§ **Provided records**:
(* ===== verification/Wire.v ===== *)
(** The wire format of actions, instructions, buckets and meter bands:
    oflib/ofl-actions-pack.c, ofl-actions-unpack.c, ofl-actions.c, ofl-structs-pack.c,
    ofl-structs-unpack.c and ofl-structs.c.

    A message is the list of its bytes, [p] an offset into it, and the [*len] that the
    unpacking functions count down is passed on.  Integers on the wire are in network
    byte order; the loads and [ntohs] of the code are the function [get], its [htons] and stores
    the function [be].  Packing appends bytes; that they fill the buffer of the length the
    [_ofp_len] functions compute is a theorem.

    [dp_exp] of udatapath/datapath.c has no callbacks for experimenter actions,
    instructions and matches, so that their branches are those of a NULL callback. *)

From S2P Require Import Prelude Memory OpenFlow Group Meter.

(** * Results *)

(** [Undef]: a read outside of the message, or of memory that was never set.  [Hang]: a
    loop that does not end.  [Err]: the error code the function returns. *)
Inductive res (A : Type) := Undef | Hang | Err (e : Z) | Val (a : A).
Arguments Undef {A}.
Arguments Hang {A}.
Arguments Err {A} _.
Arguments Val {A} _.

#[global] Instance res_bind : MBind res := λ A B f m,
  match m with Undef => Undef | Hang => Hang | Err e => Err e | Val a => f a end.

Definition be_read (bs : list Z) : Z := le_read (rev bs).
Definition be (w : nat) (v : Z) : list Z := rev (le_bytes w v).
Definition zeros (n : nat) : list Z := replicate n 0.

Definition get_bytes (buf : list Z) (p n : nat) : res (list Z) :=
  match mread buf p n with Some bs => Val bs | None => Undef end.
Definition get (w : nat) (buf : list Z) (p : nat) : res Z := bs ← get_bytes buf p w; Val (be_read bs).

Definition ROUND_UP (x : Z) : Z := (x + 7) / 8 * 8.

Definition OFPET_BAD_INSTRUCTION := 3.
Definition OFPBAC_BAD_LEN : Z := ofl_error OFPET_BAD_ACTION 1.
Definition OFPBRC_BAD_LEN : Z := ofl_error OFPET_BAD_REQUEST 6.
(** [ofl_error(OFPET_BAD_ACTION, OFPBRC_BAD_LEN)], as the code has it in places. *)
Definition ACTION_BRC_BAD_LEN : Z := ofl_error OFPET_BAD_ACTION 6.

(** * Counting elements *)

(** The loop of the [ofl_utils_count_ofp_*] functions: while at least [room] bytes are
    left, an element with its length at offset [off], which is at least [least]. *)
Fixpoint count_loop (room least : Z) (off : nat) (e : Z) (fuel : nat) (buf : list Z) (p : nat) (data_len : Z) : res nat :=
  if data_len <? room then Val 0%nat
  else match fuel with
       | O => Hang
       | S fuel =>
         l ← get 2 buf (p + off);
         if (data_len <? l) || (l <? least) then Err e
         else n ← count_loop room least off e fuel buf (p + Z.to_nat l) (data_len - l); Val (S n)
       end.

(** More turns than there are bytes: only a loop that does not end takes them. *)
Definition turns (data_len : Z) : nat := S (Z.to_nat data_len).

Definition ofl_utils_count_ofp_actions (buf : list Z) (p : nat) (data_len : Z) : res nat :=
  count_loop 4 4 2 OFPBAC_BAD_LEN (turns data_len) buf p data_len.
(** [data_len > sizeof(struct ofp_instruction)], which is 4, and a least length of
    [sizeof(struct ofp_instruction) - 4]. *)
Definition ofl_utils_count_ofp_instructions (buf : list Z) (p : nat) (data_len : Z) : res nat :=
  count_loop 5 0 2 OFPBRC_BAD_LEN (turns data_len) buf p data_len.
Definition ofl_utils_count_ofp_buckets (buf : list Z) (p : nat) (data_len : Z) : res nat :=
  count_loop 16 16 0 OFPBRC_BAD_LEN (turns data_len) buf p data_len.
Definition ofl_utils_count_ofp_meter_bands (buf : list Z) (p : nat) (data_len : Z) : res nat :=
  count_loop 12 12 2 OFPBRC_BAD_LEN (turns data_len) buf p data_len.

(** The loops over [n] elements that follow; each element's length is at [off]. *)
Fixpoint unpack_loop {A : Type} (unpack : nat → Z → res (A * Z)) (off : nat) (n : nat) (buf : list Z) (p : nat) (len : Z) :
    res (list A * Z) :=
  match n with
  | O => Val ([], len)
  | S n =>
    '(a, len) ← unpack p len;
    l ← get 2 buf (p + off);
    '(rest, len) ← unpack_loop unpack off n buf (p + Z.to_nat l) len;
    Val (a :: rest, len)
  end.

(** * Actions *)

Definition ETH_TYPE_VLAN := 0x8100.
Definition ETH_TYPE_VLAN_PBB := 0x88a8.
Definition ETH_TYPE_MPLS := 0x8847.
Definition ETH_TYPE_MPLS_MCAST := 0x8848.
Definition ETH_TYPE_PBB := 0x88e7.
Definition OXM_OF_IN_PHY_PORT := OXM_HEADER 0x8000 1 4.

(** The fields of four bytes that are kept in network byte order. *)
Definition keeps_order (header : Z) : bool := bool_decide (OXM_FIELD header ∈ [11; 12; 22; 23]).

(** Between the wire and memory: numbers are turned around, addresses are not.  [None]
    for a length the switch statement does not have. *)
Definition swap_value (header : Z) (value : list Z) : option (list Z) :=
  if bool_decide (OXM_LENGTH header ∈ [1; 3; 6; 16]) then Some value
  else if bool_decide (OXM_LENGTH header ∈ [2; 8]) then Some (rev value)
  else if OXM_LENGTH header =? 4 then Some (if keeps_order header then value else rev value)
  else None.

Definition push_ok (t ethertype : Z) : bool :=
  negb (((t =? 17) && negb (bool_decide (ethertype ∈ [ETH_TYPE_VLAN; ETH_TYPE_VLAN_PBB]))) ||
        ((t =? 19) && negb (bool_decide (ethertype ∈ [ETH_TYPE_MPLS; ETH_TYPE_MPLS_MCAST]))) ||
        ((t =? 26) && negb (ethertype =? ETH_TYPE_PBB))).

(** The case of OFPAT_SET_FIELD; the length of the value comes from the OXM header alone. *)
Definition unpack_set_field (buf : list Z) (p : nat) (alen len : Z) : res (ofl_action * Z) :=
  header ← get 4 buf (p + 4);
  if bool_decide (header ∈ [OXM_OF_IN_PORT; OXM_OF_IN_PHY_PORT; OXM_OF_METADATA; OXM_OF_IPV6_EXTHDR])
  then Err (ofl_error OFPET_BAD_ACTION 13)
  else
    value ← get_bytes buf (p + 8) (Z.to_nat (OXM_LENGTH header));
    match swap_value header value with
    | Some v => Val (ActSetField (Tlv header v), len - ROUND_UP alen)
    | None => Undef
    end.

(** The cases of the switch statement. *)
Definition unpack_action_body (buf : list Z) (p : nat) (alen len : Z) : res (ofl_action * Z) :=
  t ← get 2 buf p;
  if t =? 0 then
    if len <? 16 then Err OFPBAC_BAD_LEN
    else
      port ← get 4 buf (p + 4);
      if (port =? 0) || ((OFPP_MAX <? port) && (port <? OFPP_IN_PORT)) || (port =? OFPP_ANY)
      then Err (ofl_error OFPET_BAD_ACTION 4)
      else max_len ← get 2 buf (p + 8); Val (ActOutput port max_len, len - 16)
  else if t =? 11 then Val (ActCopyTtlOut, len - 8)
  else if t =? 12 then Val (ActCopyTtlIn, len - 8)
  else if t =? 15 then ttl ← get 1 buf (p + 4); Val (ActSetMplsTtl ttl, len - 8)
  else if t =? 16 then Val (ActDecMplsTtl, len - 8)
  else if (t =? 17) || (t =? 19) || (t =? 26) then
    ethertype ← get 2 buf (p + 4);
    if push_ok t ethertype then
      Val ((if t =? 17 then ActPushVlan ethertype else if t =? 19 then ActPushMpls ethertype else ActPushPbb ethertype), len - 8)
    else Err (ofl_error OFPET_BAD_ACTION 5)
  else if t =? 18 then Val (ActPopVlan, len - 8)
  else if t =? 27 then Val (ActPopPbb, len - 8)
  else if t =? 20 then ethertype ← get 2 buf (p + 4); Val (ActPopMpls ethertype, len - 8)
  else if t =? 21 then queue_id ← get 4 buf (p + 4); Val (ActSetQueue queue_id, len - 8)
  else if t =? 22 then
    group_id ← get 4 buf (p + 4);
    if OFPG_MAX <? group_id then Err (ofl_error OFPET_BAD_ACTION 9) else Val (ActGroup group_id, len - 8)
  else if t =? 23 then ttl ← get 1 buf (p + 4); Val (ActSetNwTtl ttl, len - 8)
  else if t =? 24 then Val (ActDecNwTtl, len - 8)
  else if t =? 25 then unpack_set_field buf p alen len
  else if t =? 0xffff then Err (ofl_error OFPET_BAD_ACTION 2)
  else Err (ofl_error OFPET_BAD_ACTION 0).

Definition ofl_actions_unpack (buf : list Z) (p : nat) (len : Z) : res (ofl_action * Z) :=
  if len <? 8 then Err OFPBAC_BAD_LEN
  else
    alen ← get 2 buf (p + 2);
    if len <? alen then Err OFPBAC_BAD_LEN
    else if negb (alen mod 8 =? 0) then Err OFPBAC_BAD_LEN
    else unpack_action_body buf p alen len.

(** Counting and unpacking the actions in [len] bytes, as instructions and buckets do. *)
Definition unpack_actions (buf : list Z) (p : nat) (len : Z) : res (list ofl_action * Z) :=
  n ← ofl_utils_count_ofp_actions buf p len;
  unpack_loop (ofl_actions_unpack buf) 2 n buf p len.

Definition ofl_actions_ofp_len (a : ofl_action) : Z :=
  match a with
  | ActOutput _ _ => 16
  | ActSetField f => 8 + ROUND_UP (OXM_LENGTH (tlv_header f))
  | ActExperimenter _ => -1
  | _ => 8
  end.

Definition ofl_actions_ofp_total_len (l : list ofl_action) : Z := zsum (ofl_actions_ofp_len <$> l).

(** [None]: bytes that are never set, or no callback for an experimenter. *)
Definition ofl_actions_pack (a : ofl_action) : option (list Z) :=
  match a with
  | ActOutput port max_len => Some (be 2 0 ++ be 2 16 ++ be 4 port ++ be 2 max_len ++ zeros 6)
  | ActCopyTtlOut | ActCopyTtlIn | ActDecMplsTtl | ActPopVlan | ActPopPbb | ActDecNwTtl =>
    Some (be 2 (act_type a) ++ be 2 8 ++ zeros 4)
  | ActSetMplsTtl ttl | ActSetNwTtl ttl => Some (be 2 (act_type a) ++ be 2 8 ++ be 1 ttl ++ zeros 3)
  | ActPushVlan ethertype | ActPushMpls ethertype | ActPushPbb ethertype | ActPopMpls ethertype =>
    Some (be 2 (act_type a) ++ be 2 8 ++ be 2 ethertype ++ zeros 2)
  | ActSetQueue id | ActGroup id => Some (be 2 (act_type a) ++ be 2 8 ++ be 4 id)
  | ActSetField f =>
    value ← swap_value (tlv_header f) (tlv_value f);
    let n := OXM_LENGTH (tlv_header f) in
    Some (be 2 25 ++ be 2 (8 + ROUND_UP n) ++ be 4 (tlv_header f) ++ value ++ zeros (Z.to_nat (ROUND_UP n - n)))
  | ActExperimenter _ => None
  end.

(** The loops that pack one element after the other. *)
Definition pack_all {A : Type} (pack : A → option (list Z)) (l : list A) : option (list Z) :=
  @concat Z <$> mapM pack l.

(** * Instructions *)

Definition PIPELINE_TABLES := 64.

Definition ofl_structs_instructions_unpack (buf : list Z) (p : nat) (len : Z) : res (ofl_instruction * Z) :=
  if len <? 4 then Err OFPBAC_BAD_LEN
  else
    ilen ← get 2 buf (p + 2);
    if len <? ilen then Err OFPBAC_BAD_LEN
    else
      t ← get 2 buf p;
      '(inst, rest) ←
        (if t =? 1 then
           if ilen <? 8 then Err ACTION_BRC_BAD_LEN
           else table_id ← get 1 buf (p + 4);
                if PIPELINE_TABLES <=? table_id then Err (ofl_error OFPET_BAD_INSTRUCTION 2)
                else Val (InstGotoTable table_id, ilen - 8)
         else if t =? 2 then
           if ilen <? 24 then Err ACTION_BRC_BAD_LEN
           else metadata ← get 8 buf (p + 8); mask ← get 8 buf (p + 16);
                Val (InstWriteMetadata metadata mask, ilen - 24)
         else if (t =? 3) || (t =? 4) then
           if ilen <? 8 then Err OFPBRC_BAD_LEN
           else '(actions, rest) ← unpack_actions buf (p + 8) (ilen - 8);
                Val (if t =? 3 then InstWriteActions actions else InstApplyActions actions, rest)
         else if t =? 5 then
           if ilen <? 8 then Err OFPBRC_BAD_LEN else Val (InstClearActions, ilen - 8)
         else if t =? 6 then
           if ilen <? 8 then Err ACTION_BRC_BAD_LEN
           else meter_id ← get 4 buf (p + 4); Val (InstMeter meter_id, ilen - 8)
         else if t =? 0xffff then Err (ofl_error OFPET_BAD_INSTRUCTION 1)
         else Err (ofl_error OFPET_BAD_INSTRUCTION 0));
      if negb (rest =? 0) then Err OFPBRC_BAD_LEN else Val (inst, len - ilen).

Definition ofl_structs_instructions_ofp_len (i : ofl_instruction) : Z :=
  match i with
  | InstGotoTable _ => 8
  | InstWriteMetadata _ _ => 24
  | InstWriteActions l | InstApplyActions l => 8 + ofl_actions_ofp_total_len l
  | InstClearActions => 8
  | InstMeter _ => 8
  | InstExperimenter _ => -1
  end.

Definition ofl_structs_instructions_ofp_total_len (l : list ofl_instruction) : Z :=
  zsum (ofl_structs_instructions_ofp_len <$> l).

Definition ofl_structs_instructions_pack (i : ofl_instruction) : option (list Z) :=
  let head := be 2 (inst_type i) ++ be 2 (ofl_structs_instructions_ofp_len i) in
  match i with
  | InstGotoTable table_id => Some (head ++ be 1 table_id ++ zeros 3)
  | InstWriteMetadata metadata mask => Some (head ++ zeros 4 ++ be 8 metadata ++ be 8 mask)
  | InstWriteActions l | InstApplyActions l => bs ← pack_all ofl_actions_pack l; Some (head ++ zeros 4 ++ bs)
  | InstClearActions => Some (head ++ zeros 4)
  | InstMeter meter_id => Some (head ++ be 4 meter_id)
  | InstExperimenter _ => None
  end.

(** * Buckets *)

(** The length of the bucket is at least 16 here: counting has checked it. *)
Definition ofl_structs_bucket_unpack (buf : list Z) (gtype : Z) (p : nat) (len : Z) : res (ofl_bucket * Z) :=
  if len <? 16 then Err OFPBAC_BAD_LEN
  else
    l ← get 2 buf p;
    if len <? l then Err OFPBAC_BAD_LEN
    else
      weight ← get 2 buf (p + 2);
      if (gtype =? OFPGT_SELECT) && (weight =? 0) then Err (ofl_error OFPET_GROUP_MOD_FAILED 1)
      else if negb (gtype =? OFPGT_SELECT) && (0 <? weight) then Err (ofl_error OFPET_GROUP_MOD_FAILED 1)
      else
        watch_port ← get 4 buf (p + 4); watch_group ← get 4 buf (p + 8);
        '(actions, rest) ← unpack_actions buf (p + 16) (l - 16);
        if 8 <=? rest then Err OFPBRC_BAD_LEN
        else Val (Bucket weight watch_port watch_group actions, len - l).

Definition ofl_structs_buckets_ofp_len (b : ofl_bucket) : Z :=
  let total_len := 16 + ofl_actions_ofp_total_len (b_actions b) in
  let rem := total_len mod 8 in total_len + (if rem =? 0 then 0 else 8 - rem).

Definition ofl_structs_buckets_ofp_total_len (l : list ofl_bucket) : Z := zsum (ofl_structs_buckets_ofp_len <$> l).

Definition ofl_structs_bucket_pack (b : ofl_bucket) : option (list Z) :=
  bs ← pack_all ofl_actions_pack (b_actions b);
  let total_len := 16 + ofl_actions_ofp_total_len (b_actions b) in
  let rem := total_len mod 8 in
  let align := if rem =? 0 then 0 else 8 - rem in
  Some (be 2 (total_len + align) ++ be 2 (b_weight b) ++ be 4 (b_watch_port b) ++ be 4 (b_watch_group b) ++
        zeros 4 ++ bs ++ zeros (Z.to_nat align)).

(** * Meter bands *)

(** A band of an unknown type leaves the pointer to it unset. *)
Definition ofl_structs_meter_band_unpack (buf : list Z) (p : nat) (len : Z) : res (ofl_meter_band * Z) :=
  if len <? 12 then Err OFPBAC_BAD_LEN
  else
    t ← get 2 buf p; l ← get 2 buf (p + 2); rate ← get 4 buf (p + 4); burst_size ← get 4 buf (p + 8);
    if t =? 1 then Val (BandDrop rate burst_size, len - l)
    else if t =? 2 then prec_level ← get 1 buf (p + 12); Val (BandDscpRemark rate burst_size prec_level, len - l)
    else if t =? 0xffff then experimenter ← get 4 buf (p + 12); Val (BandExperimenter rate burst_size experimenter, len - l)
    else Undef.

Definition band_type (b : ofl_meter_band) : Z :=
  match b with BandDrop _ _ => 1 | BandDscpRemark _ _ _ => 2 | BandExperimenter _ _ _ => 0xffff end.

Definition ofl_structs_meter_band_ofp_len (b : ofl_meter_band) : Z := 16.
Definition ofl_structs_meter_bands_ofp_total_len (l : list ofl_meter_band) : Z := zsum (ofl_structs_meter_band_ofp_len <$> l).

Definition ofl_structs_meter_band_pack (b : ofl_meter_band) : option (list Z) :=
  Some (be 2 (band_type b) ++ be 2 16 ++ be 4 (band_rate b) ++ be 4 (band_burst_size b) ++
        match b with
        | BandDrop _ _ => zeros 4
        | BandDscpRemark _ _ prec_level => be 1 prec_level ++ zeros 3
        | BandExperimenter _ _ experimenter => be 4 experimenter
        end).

§ **Activity**: The answer should consist of all lines from the records above that hold the word "ActSetNwTtl".

§ **Response below**:
  else if t =? 23 then ttl ← get 1 buf (p + 4); Val (ActSetNwTtl ttl, len - 8)
  | ActSetMplsTtl ttl | ActSetNwTtl ttl => Some (be 2 (act_type a) ++ be 2 8 ++ be 1 ttl ++ zeros 3)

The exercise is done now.